### Task requirements:
Below are the entries to work from; restate word for word the portion that opens with the line containing "(** ** Property *)" and closes with the line containing "not overflow 64", keeping both.

Stored data entries:

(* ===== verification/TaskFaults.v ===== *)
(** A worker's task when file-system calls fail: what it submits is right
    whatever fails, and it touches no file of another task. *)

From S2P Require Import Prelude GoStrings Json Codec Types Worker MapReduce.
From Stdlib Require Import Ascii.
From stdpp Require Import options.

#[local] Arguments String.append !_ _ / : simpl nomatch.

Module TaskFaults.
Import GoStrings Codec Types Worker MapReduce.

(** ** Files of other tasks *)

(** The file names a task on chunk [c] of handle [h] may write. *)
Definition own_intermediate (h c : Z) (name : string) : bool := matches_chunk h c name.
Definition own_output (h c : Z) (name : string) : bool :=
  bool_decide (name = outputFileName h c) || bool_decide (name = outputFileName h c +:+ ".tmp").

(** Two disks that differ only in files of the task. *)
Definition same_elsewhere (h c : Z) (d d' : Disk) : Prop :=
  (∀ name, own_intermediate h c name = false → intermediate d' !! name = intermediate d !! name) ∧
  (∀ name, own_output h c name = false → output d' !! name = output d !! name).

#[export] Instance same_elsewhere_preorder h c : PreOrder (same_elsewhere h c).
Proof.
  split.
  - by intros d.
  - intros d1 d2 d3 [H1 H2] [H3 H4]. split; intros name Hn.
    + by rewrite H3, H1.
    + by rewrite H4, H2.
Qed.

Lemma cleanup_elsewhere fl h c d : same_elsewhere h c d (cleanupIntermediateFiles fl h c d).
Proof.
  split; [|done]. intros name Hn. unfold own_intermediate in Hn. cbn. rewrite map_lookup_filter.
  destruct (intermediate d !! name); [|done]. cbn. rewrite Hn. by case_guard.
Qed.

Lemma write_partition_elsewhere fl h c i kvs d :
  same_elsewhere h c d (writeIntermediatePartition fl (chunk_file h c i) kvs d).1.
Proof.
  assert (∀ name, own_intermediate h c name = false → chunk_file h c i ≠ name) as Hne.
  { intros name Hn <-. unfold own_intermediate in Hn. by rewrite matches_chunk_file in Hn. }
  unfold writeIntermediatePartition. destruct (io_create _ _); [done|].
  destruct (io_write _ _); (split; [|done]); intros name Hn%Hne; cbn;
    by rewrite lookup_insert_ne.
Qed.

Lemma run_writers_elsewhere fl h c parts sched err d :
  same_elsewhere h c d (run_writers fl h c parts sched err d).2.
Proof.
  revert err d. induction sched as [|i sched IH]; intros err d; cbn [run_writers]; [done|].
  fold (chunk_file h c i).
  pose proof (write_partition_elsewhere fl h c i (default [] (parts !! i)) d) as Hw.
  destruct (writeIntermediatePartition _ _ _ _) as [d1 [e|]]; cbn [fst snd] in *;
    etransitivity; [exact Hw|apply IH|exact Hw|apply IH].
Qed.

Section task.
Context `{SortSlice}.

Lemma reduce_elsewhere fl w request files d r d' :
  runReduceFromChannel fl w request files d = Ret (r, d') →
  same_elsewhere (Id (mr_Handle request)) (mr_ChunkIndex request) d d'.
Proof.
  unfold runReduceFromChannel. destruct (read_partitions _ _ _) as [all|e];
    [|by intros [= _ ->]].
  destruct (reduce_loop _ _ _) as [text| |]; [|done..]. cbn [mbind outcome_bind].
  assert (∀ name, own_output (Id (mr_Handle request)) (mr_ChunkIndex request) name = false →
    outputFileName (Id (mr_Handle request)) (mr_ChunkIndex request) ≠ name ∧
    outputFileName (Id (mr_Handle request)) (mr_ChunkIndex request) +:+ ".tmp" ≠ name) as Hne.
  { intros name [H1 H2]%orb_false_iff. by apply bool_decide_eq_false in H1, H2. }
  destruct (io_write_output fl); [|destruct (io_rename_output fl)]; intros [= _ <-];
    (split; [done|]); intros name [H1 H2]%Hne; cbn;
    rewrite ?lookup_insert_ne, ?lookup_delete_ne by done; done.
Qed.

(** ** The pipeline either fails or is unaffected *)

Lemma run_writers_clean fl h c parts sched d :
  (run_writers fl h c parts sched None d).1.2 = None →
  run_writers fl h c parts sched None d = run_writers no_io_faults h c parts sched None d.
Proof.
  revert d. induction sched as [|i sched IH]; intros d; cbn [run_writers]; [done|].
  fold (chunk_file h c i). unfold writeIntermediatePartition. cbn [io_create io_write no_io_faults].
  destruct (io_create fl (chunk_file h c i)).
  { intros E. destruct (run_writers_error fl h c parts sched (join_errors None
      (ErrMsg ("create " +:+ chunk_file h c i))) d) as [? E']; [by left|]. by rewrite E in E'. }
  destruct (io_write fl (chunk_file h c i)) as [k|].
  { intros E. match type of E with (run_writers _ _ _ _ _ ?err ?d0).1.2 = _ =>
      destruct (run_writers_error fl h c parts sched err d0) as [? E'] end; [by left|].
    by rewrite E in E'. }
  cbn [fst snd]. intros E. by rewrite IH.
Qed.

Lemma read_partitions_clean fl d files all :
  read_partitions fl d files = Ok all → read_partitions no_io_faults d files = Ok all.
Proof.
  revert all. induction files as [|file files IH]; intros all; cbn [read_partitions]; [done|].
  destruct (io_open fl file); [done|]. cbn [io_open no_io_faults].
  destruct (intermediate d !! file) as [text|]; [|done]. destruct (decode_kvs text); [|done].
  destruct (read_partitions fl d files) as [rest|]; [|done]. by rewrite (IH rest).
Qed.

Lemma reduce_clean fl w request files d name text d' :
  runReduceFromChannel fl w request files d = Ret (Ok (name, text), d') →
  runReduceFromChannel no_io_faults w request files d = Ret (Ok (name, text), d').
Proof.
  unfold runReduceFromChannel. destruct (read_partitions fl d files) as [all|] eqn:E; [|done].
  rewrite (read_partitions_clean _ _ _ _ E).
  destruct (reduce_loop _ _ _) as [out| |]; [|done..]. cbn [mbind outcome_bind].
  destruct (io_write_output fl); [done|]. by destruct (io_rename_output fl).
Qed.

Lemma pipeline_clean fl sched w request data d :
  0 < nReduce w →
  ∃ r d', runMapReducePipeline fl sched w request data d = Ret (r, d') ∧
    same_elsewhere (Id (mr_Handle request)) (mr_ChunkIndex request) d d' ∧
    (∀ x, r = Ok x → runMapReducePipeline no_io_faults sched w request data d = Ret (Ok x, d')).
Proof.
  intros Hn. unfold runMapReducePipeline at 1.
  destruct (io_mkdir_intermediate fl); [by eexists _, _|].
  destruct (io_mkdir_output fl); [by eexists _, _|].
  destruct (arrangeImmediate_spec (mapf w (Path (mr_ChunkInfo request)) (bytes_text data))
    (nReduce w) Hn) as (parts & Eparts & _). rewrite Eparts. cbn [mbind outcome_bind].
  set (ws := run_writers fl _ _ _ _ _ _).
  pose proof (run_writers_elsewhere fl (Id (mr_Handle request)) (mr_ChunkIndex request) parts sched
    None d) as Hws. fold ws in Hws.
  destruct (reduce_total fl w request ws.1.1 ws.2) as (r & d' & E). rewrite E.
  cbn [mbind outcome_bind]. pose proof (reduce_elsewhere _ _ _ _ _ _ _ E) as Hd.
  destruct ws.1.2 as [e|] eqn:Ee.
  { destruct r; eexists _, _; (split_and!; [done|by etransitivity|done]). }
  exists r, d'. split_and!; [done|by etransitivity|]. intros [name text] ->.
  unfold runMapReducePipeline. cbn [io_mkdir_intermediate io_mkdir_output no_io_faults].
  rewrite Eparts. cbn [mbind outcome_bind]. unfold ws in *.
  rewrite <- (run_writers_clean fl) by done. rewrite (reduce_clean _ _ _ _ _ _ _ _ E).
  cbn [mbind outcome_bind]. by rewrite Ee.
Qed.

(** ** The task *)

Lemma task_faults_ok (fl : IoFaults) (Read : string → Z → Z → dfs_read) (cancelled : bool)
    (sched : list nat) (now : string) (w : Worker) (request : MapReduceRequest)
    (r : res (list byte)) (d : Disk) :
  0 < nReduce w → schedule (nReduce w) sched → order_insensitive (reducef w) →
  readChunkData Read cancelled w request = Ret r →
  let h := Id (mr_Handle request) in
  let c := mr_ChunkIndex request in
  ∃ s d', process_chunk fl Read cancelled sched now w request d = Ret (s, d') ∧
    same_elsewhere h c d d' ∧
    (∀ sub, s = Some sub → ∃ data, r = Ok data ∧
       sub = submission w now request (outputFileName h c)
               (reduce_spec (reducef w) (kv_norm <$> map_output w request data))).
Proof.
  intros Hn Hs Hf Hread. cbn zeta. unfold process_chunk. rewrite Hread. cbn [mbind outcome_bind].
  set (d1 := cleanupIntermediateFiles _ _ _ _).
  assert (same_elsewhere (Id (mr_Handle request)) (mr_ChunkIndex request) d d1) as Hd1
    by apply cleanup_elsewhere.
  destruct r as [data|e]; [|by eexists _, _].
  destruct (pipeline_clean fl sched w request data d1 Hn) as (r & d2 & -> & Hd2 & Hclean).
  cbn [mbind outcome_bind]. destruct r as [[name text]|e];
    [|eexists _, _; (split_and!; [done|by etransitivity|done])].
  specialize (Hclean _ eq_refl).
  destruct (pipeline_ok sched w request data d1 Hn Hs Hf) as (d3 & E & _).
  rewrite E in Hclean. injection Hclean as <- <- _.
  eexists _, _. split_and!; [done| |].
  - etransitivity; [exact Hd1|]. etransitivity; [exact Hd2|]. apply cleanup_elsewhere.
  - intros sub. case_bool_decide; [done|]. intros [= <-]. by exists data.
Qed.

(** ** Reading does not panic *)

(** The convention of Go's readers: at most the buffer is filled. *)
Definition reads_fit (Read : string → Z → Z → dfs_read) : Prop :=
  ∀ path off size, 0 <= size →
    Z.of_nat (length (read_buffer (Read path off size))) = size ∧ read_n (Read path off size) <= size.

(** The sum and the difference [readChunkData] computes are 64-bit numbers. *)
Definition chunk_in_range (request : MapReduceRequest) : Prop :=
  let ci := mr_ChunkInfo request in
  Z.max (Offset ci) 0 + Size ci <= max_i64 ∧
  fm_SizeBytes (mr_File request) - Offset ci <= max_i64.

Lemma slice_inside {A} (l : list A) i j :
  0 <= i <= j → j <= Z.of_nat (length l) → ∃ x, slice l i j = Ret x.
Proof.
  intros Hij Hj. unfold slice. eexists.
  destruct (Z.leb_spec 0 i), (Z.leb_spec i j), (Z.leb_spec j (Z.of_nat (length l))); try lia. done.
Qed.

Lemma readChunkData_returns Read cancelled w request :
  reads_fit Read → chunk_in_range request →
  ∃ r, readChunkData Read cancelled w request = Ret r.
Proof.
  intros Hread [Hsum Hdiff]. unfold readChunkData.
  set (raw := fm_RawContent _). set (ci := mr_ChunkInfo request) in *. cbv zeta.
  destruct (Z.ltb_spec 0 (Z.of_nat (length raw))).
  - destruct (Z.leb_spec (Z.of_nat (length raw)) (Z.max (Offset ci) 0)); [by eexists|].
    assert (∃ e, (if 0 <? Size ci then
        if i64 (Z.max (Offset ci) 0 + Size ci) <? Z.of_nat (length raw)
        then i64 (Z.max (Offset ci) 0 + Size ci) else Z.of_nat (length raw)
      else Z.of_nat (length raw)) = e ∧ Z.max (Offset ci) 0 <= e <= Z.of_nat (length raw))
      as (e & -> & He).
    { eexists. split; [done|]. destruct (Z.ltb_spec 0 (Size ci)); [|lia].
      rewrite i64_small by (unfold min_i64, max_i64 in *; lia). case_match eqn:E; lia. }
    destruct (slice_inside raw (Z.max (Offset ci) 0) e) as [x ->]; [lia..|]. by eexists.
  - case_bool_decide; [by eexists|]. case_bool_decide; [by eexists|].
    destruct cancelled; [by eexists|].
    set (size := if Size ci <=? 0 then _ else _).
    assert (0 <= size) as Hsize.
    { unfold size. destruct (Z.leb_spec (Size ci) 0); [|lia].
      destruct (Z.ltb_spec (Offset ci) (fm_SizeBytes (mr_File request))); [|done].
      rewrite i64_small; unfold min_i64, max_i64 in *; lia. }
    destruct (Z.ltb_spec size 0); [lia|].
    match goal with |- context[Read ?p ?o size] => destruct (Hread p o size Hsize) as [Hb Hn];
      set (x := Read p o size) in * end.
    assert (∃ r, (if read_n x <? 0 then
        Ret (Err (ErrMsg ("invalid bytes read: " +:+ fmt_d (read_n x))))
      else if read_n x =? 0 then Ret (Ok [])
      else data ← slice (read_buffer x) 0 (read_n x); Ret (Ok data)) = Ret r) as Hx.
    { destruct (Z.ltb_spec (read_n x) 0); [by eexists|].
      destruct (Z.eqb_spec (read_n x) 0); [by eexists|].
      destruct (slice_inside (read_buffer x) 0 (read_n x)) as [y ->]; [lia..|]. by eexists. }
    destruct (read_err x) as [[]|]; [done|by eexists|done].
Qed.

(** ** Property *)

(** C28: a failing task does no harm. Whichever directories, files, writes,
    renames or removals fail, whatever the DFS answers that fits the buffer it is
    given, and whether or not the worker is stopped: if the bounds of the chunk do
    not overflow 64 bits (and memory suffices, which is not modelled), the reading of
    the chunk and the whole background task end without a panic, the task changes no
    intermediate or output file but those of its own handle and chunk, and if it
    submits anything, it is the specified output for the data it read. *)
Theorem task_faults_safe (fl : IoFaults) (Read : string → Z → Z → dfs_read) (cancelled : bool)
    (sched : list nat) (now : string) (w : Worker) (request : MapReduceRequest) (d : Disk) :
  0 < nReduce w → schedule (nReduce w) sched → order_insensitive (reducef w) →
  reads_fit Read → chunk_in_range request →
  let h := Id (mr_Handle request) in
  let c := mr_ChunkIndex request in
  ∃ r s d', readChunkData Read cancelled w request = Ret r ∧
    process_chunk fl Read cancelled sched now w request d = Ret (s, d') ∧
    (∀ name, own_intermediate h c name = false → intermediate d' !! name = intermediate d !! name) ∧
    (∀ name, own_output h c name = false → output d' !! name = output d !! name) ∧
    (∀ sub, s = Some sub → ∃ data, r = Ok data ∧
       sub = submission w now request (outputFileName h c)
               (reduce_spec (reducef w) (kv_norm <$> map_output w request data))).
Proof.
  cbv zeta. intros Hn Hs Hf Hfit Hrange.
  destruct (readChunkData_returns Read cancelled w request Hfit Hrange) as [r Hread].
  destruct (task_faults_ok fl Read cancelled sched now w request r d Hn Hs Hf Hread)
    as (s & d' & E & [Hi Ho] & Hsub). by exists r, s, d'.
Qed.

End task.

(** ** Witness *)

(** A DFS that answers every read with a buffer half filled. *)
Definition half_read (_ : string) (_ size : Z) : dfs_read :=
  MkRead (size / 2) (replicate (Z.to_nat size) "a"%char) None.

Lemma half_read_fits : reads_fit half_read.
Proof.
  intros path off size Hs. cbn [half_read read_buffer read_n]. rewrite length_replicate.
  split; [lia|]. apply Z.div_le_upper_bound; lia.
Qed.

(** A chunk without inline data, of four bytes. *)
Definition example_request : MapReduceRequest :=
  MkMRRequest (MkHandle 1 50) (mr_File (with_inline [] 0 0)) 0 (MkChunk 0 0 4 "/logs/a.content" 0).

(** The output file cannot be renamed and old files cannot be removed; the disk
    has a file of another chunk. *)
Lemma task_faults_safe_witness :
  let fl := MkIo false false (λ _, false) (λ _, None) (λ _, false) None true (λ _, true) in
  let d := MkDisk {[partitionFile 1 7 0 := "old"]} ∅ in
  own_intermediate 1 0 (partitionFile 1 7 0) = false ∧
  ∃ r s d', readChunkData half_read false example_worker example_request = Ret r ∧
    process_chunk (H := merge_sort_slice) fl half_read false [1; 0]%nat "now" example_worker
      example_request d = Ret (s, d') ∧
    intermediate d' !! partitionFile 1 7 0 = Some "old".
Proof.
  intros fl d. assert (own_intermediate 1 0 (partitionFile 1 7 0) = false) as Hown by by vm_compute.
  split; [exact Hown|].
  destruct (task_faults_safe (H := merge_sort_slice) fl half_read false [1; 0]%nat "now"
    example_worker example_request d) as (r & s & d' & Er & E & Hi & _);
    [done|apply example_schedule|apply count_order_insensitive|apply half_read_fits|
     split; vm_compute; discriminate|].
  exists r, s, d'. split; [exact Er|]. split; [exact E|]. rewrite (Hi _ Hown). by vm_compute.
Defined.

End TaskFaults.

### Answer space:
(** ** Property *)

(** C28: a failing task does no harm. Whichever directories, files, writes,
    renames or removals fail, whatever the DFS answers that fits the buffer it is
    given, and whether or not the worker is stopped: if the bounds of the chunk do
    not overflow 64 bits (and memory suffices, which is not modelled), the reading of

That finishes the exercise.